Exercise goal: Among the entries below, find the line with "Z.testbit x b = true /\", then quote it and each following line up to and including the line with "intros Ek Hp", and nothing else.

Recorded information:

(** Reading a printed number back. *)
Definition char_digit (c : Z) : Z :=
  if c <=? chr "9"%char then c - chr "0"%char else c - chr "a"%char + 10.
Definition read_digits (base : Z) (l : list Z) : Z :=
  fold_left (fun acc c => acc * base + char_digit c) l 0.
Definition read_number (l : list Z) : Z :=
  match l with
  | c :: r =>
      if c =? chr "-"%char then - read_digits 10 r
      else match r with
           | x :: r' => if x =? chr "x"%char then read_digits 16 r' else read_digits 10 l
           | [] => read_digits 10 l
           end
  | [] => 0
  end.

(** ** Memory *)
Lemma rd_wr a b v m : rd (wr a v m) b = if decide (a = b) then u8 v else rd m b.
Proof.
  unfold rd, wr. case_decide as E; subst; [by rewrite lookup_insert_eq|].
  by rewrite lookup_insert_ne.
Qed.
Lemma rd_write_ne a b v m : a <> b -> rd (wr a v m) b = rd m b.
Proof. intros. rewrite rd_wr. by rewrite decide_False. Qed.
Lemma rd_write_eq a v m : rd (wr a v m) a = u8 v.
Proof. rewrite rd_wr. by rewrite decide_True. Qed.

Lemma u64_id x : 0 <= x < 2 ^ 64 -> u64 x = x.
Proof. apply wrap_small. Qed.
Lemma u8_id x : 0 <= x < 256 -> u8 x = x.
Proof. intros. apply wrap_small. unfold in_u. lia. Qed.

Lemma emits_nil m a : emits m m a [].
Proof. split; [by intros ? ? ?%list_lookup_Some_nil || (intros i c H; done)|done]. Qed.

Lemma emits_scribble m m1 m2 a l v :
  emits m m1 a l -> m2 = wr (a + Z.of_nat (length l)) v m1 -> emits m m2 a l.
Proof.
  intros [H1 H2] ->. split.
  - intros i c Hi. rewrite rd_write_ne; [by apply H1|]. apply lookup_lt_Some in Hi. lia.
  - intros b Hb. rewrite rd_write_ne by lia. by apply H2.
Qed.

Lemma emits_app m m1 m2 a l1 l2 :
  emits m m1 a l1 -> emits m1 m2 (a + Z.of_nat (length l1)) l2 -> emits m m2 a (l1 ++ l2).
Proof.
  intros [H1 H2] [H3 H4]. split.
  - intros i c Hi. apply lookup_app_Some in Hi as [Hi|[Hle Hi]].
    + pose proof (lookup_lt_Some _ _ _ Hi). rewrite H4 by lia. by apply H1.
    + replace (a + Z.of_nat i)
        with (a + Z.of_nat (length l1) + Z.of_nat (i - length l1)) by lia. by apply H3.
  - intros b. rewrite length_app. intros Hb. rewrite H4 by lia. apply H2. lia.
Qed.

Lemma emits_char m a c : 0 <= c < 256 -> emits m (wr a c m) a [c].
Proof.
  intros Hc. split.
  - intros [|i] c'; [|done]. intros [= <-]. rewrite Z.add_0_r, rd_write_eq. by apply u8_id.
  - intros b Hb. simpl in Hb. apply rd_write_ne. lia.
Qed.

Lemma emits_snoc m m1 a l c :
  emits m m1 a l -> 0 <= c < 256 ->
  emits m (wr (a + Z.of_nat (length l)) c m1) a (l ++ [c]).
Proof. intros. eapply emits_app; [done|]. by apply emits_char. Qed.

Lemma emits_cons m m1 a l c :
  0 <= c < 256 -> emits (wr a c m) m1 (a + 1) l -> emits m m1 a (c :: l).
Proof. intros ? ?. apply (emits_app m (wr a c m) m1 a [c] l); [by apply emits_char|done]. Qed.

(** ** Numerals *)
Lemma length_digits k base n : (length (digits k base n) <= k)%nat.
Proof.
  revert n. induction k as [|k IH]; intros n; simpl; [lia|]. zcase; simpl; [|lia].
  rewrite length_app. simpl. specialize (IH (n / base)). lia.
Qed.

Lemma length_digits_pow k base n j :
  2 <= base -> 0 <= n < base ^ Z.of_nat j -> (length (digits k base n) <= j)%nat.
Proof.
  intros Hb. revert n j. induction k as [|k IH]; intros n j Hn; simpl; [lia|].
  zcase; simpl; [|lia]. rewrite length_app. simpl. destruct j as [|j]; [simpl in Hn; lia|].
  assert (n / base < base ^ Z.of_nat j).
  { apply Z.div_lt_upper_bound; [lia|].
    rewrite <- Z.pow_succ_r by lia. rewrite <- Nat2Z.inj_succ. lia. }
  assert (0 <= n / base) by (apply Z.div_pos; lia).
  specialize (IH (n / base) j ltac:(lia)). lia.
Qed.

Lemma digit_char_ok d : 0 <= d < 36 -> byte_ok (digit_char d) /\ char_digit (digit_char d) = d.
Proof.
  unfold byte_ok, char_digit, digit_char, chr. simpl. intros. zcase; zcase; lia.
Qed.
Lemma digit_char_decimal d : 0 <= d < 10 -> 48 <= digit_char d <= 57.
Proof. unfold digit_char, chr. simpl. intros. zcase; lia. Qed.

Lemma mod_digit n base : 2 <= base <= 36 -> 0 <= n mod base < 36.
Proof. intros. pose proof (Z.mod_pos_bound n base ltac:(lia)). lia. Qed.

Lemma digits_ok k base n : 2 <= base <= 36 -> Forall byte_ok (digits k base n).
Proof.
  intros Hb. revert n. induction k as [|k IH]; intros n; simpl; [constructor|].
  zcase; [|constructor]. apply Forall_app. split; [done|]. constructor; [|constructor].
  by apply digit_char_ok, mod_digit.
Qed.
Lemma digits_decimal k n : Forall (fun c => 48 <= c <= 57) (digits k 10 n).
Proof.
  revert n. induction k as [|k IH]; intros n; simpl; [constructor|].
  zcase; [|constructor]. apply Forall_app. split; [done|]. constructor; [|constructor].
  apply digit_char_decimal, Z.mod_pos_bound. lia.
Qed.

Lemma div_half n base k :
  2 <= base -> 0 <= n < 2 ^ Z.of_nat (S k) -> 0 <= n / base < 2 ^ Z.of_nat k.
Proof.
  intros Hb Hn. split; [apply Z.div_pos; lia|]. apply Z.div_lt_upper_bound; [lia|].
  rewrite Nat2Z.inj_succ, Z.pow_succ_r in Hn by lia. nia.
Qed.

(** The digits denote the number. *)
Lemma read_digits_digits k base n :
  2 <= base <= 36 -> 0 <= n < 2 ^ Z.of_nat k -> read_digits base (digits k base n) = n.
Proof.
  intros Hb. unfold read_digits. revert n. induction k as [|k IH]; intros n Hn; simpl.
  { simpl in Hn. lia. }
  zcase; simpl; [|lia]. rewrite fold_left_app, IH by (apply div_half; lia). simpl.
  destruct (digit_char_ok (n mod base) ltac:(by apply mod_digit)) as [_ ->].
  pose proof (Z.div_mod n base). lia.
Qed.

Lemma digits_nonempty k base n : 0 < n -> (1 <= length (digits (S k) base n))%nat.
Proof.
  intros Hn. cbn [digits]. destruct (Z.ltb_spec 0 n); [|lia]. rewrite length_app. simpl. lia.
Qed.

Lemma numeral_spec base n :
  2 <= base <= 36 -> 0 <= n < 2 ^ 64 ->
  read_digits base (numeral base n) = n /\ Forall byte_ok (numeral base n) /\
  (1 <= length (numeral base n) <= 64)%nat.
Proof.
  intros Hb Hn. unfold numeral. zcase.
  - subst. split_and!; [done| |cbn; lia..]. constructor; [|constructor]. done.
  - split_and!; [by apply read_digits_digits|by apply digits_ok| |apply length_digits].
    apply digits_nonempty. lia.
Qed.

(** ** [itoa] *)
Lemma itoa_rec_S fuel m num buffer base :
  itoa_rec (S fuel) m num buffer base
  = if 0 <? num then
      '(m, buffer) ← itoa_rec fuel m (num / base) buffer base;
      Some (wr buffer (digit_char (num mod base)) m, u64 (buffer + 1))
    else Some (m, buffer).
Proof. done. Qed.

Lemma itoa_rec_emits k m n a base :
  2 <= base <= 36 -> 0 <= n < 2 ^ Z.of_nat k -> 0 <= a -> a + Z.of_nat k < 2 ^ 64 ->
  exists m', itoa_rec (S k) m n a base
             = Some (m', a + Z.of_nat (length (digits k base n))) /\
             emits m m' a (digits k base n).
Proof.
  intros Hb. revert m n.
  induction k as [|k IH]; intros m n Hn Ha Hk; rewrite itoa_rec_S; cbn [digits].
  { simpl in Hn. destruct (0 <? n) eqn:E; zb; [lia|].
    exists m. rewrite Z.add_0_r. split; [done|]. apply emits_nil. }
  destruct (0 <? n) eqn:E; zb.
  - destruct (IH m (n / base)) as (m' & -> & He); [apply div_half; lia|lia..|].
    cbn [mbind option_bind].
    pose proof (length_digits k base (n / base)). rewrite length_app. simpl.
    rewrite u64_id by lia. eexists. split; [do 2 f_equal; lia|].
    apply emits_snoc; [done|].
    destruct (digit_char_ok (n mod base) ltac:(by apply mod_digit)) as [[? ?] _]. lia.
  - exists m. rewrite Z.add_0_r. split; [done|]. apply emits_nil.
Qed.

Lemma numeral_emits m n a base :
  2 <= base <= 36 -> 0 <= n < 2 ^ 64 -> 0 <= a -> a + 64 < 2 ^ 64 ->
  exists m',
    (if n =? 0 then Some (wr a (chr "0"%char) m, u64 (a + 1)) else itoa_rec itoa_fuel m n a base)
    = Some (m', a + Z.of_nat (length (numeral base n))) /\ emits m m' a (numeral base n).
Proof.
  intros Hb Hn Ha Hk. unfold numeral. zcase.
  - eexists. rewrite u64_id by lia. split; [done|]. by apply emits_char.
  - by apply (itoa_rec_emits 64).
Qed.

Lemma u64_eqb0 x : in_s 64 x -> (x =? 0) = (u64 x =? 0).
Proof.
  unfold in_s. change (2 ^ (64 - 1)) with (2 ^ 63). intros Hx. apply eq_true_iff_eq.
  rewrite !Z.eqb_eq. split; [by intros ->|]. unfold wrap. intros E.
  destruct (decide (0 <= x)); [by rewrite Z.mod_small in E by lia|].
  rewrite <- (Z_mod_plus_full x 1), Z.mod_small in E by lia. lia.
Qed.
Lemma u64_s64_opp x : in_s 64 x -> x < 0 -> u64 (s64 (x * -1)) = - x.
Proof.
  unfold in_s. change (2 ^ (64 - 1)) with (2 ^ 63). intros. rewrite wrap_swrap by lia.
  rewrite u64_id; lia.
Qed.

(** The common tail of [itoa]: the numeral and the terminator. *)
Lemma itoa_tail m num a base :
  2 <= base <= 36 -> in_s 64 num -> 0 <= a -> a + 64 < 2 ^ 64 ->
  exists m',
    ('(m, buffer) ← (if num =? 0 then Some (wr a (chr "0"%char) m, u64 (a + 1))
                  else itoa_rec itoa_fuel m (u64 num) a base);
     Some (wr buffer 0 m, buffer)) = Some (m', a + Z.of_nat (length (numeral base (u64 num)))) /\
    emits m m' a (numeral base (u64 num)) /\
    rd m' (a + Z.of_nat (length (numeral base (u64 num)))) = 0.
Proof.
  intros Hb Hn Ha Hk. rewrite u64_eqb0 by done.
  destruct (numeral_emits m (u64 num) a base) as (m' & -> & He); [done| |done..|].
  { by apply (wrap_range 64). }
  cbn [mbind option_bind]. eexists. split; [done|]. split; [by eapply emits_scribble|].
  by rewrite rd_write_eq.
Qed.
(** *** Masks *)
Lemma irq_mask_testbit cs i :
  in_u 8 (imr cs.1) -> 0 <= i ->
  Z.testbit (irq_mask cs) i = if i <? 8 then Z.testbit (imr cs.1) i else Z.testbit (imr cs.2) (i - 8).
Proof.
  intros H Hi. unfold irq_mask. rewrite Z.lor_spec, Z.shiftl_spec by done.
  destruct (Z.ltb_spec i 8).
  - rewrite (Z.testbit_neg_r (imr cs.2)) by lia. apply orb_false_r.
  - by rewrite (testbit_high 8 (imr cs.1)) by (done || lia).
Qed.

Lemma testbit_one l i : 0 <= i -> 0 <= l -> Z.testbit (1 <<< l) i = (i =? l).
Proof.
  intros. rewrite Z.shiftl_1_l, Z.pow2_bits_eqb by lia. apply Z.eqb_sym.
Qed.
Lemma one_range l : 0 <= l < 8 -> in_u 8 (1 <<< l).
Proof.
  intros. unfold in_u. rewrite Z.shiftl_1_l. split; [lia|]. apply Z.pow_lt_mono_r; lia.
Qed.

(** A read-modify-write of the mask of line [n] through [f], which acts on each bit. *)
Lemma mask_spec (f : Z -> Z -> Z) (g : bool -> bool -> bool) n k :
  (forall v l, 0 <= l < 8 -> in_u 8 v -> in_u 8 (f v l)) ->
  (forall v l i, 0 <= l < 8 -> 0 <= i -> Z.testbit (f v l) i = g (Z.testbit v i) (i =? l)) ->
  (forall b, g b false = b) ->
  chips_ok (chips k) -> 0 <= n < 16 ->
  wp (let '(port, line) := irq_port (u8 n) in
      let! v := inb port in outb port (f v line)) k (fun _ k' =>
    chips_ok (chips k') /\
    (forall i, 0 <= i ->
       Z.testbit (irq_mask (chips k')) i = g (Z.testbit (irq_mask (chips k)) i) (i =? n)) /\
    (forall i, irq_vector (chips k') i = irq_vector (chips k) i) /\
    isr (chips k').1 = isr (chips k).1 /\ isr (chips k').2 = isr (chips k).2).
Proof.
  intros Hr Hb Hg (S1 & S2 & R1 & R2) Hn. rewrite wrap_small by (unfold in_u; lia).
  unfold irq_port. destruct (chips k) as [m s] eqn:Ek. cbn [fst snd] in *.
  destruct (Z.ltb_spec n 8) as [Hlt|Hge].
  - wp1. eapply wp_inb_pic; [rewrite Ek; pic_eval; by rewrite S1|done|]. intros k1 E1.
    rewrite Ek in E1. eapply wp_outb_pic; [rewrite E1; pic_eval; reflexivity|].
    intros k2 E2. unfold chip_data in E2. rewrite S1 in E2. rewrite E2.
    rewrite wrap_small by (apply Hr; [lia|done]).
    split; [unfold chips_ok; cbn; split_and!; try done; apply Hr; [lia|done]|]. split; [|by split_and!].
    intros i Hi. rewrite !irq_mask_testbit by (first [done|apply Hr; [lia|done]]). cbn [fst snd imr].
    destruct (Z.ltb_spec i 8); [apply Hb; lia|].
    destruct (Z.eqb_spec i n); [lia|by rewrite Hg].
  - rewrite wrap_small by (unfold in_u; lia).
    wp1. eapply wp_inb_pic; [rewrite Ek; pic_eval; by rewrite S2|done|]. intros k1 E1.
    rewrite Ek in E1. eapply wp_outb_pic; [rewrite E1; pic_eval; reflexivity|].
    intros k2 E2. unfold chip_data in E2. rewrite S2 in E2. rewrite E2.
    rewrite wrap_small by (apply Hr; [lia|done]).
    split; [unfold chips_ok; cbn; split_and!; try done; apply Hr; [lia|done]|]. split; [|by split_and!].
    intros i Hi. rewrite !irq_mask_testbit by done. cbn [fst snd imr].
    destruct (Z.ltb_spec i 8).
    + destruct (Z.eqb_spec i n); [lia|by rewrite Hg].
    + rewrite Hb by lia. f_equal. destruct (Z.eqb_spec (i - 8) (n - 8)), (Z.eqb_spec i n); lia || done.
Qed.

(** *** End of interrupt *)
Lemma land_pred_clears x b :
  0 <= b -> Z.testbit x b = true -> (forall i, 0 <= i < b -> Z.testbit x i = false) ->
  x &&& (x - 1) = Z.clearbit x b.
Proof.
  intros Hb Hx Hl. pose proof (Z.div_mod x (2 ^ (b + 1)) ltac:(lia)) as Hd.
  assert (x mod 2 ^ (b + 1) = 2 ^ b) as Hm.
  { apply Z.bits_inj'. intros i Hi. rewrite Z.pow2_bits_eqb by lia.
    destruct (decide (i < b + 1)).
    - rewrite Z.mod_pow2_bits_low by lia.
      destruct (Z.eqb_spec b i) as [->|]; [done|]. apply Hl. lia.
    - rewrite Z.mod_pow2_bits_high by lia. destruct (Z.eqb_spec b i); [lia|done]. }
  rewrite Hm in Hd. set (q := x / 2 ^ (b + 1)) in *.
  assert (2 ^ b < 2 ^ (b + 1)) by (apply Z.pow_lt_mono_r; lia).
  assert ((2 ^ (b + 1) * q) mod 2 ^ (b + 1) = 0) as Ha by (rewrite Z.mul_comm; apply Z_mod_mult).
  assert (x = 2 ^ (b + 1) * q ||| 2 ^ b) as E1
    by (rewrite (lor_aligned_add (b + 1)) by (unfold in_u; lia); lia).
  assert (x - 1 = 2 ^ (b + 1) * q ||| (2 ^ b - 1)) as E2
    by (rewrite (lor_aligned_add (b + 1)) by (unfold in_u; lia); lia).
  rewrite E2. rewrite E1 at 1. rewrite E1. clear E1 E2 Hx Hl Hd Hm. apply Z.bits_inj'. intros i Hi.
  rewrite Z.clearbit_eqb, Z.land_spec, !Z.lor_spec, Z.pow2_bits_eqb by lia.
  replace (2 ^ b - 1) with (Z.ones b) by (rewrite Z.ones_equiv; lia).
  rewrite Z.testbit_ones by lia.
  destruct (decide (i < b + 1)).
  - rewrite (testbit_aligned (b + 1) _ i) by lia. cbn.
    destruct (Z.eqb_spec b i), (Z.leb_spec 0 i), (Z.ltb_spec i b); lia || done.
  - destruct (Z.eqb_spec b i), (Z.ltb_spec i b); try lia.
    rewrite andb_false_r, !orb_false_r. cbn. by rewrite andb_diag, andb_true_r.
Qed.

(** [n] is the line of the highest priority (lowest number) in service. *)
Definition servicing (x b : Z) : Prop :=
  Z.testbit x b = true /\ forall i, 0 <= i < b -> Z.testbit x i = false.

(** The interrupt being handled: a line of the slave is also line 2 of the master. *)
Definition handling (cs : chip * chip) (n : Z) : Prop :=
  if n <? 8 then servicing (isr cs.1) n
  else servicing (isr cs.1) 2 /\ servicing (isr cs.2) (n - 8).
Lemma ensure_at p t k :
  con k = c -> painted p (grid t) -> near_screen t ->
  wp ensureCursorInRange (at_ p (tx t) (ty t) k) (fun _ k' =>
    let t' := tfix (rowMax c) (colMax c) t in
    exists p', k' = at_ p' (tx t') (ty t') k /\ painted p' (grid t')).
Proof.
  intros Ek Hp (H1 & H2 & H3). pose proof max_ranges as [MC MR].
  unfold ensureCursorInRange, tfix. wp1. wp1. rewrite con_at, Ek. cbn [colMax cursorX cursorY set_cursor set_pixels].
  wp1. apply wp_when; intros E1; rewrite E1; zb.
  - apply wp_smod. change (the (at_ p (tx t) (ty t) k)) with (con (at_ p (tx t) (ty t) k)).
    rewrite at_cursor, (wrap_small 32) by (unfold in_u; lia).
    wp1. wp1. rewrite con_at, Ek. cbn [rowMax cursorY set_cursor set_pixels tx ty grid].
    apply wp_when; intros E2; rewrite E2; zb; cbn [tx ty grid]; [|by exists p].
    wp1. eapply wp_mono; [by apply scroll_at|]. intros [] k' (p' & -> & Hp'). apply wp_smod.
    change (the ?x) with (con x). rewrite at_cursor, (wrap_small 32) by (unfold in_u; lia). by exists p'.
  - wp1. wp1. rewrite con_at, Ek. cbn [rowMax cursorY set_cursor set_pixels].
    apply wp_when; intros E2; rewrite E2; zb; cbn [tx ty grid]; [|by exists p].
    wp1. eapply wp_mono; [by apply scroll_at|]. intros [] k' (p' & -> & Hp'). apply wp_smod.
    change (the ?x) with (con x). rewrite at_cursor, (wrap_small 32) by (unfold in_u; lia). by exists p'.
Qed.

(** The machine with the terminal [t] on its screen. *)
Definition st (p : gmap Z Z) (t : term) k : K := at_ p (tx t) (ty t) k.
Let R := rowMax c.
Let C := colMax c.

Lemma wp_outb_st p t v k (Q : unit -> K -> Prop) :
  0 <= v < 256 -> Q tt (st p t (port_out 0x3F8 v k)) -> wp (outb 0x3F8 v) (st p t k) Q.
Proof.
  intros Hv HQ. unfold outb. apply wp_modify. rewrite (wrap_small 8) by (unfold in_u; lia).
  change (u16 0x3F8) with 0x3F8. unfold st. by rewrite out_at.
Qed.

Answer box:
  Z.testbit x b = true /\ forall i, 0 <= i < b -> Z.testbit x i = false.

(** The interrupt being handled: a line of the slave is also line 2 of the master. *)
Definition handling (cs : chip * chip) (n : Z) : Prop :=
  if n <? 8 then servicing (isr cs.1) n
  else servicing (isr cs.1) 2 /\ servicing (isr cs.2) (n - 8).
Lemma ensure_at p t k :
  con k = c -> painted p (grid t) -> near_screen t ->
  wp ensureCursorInRange (at_ p (tx t) (ty t) k) (fun _ k' =>
    let t' := tfix (rowMax c) (colMax c) t in
    exists p', k' = at_ p' (tx t') (ty t') k /\ painted p' (grid t')).
Proof.
  intros Ek Hp (H1 & H2 & H3). pose proof max_ranges as [MC MR].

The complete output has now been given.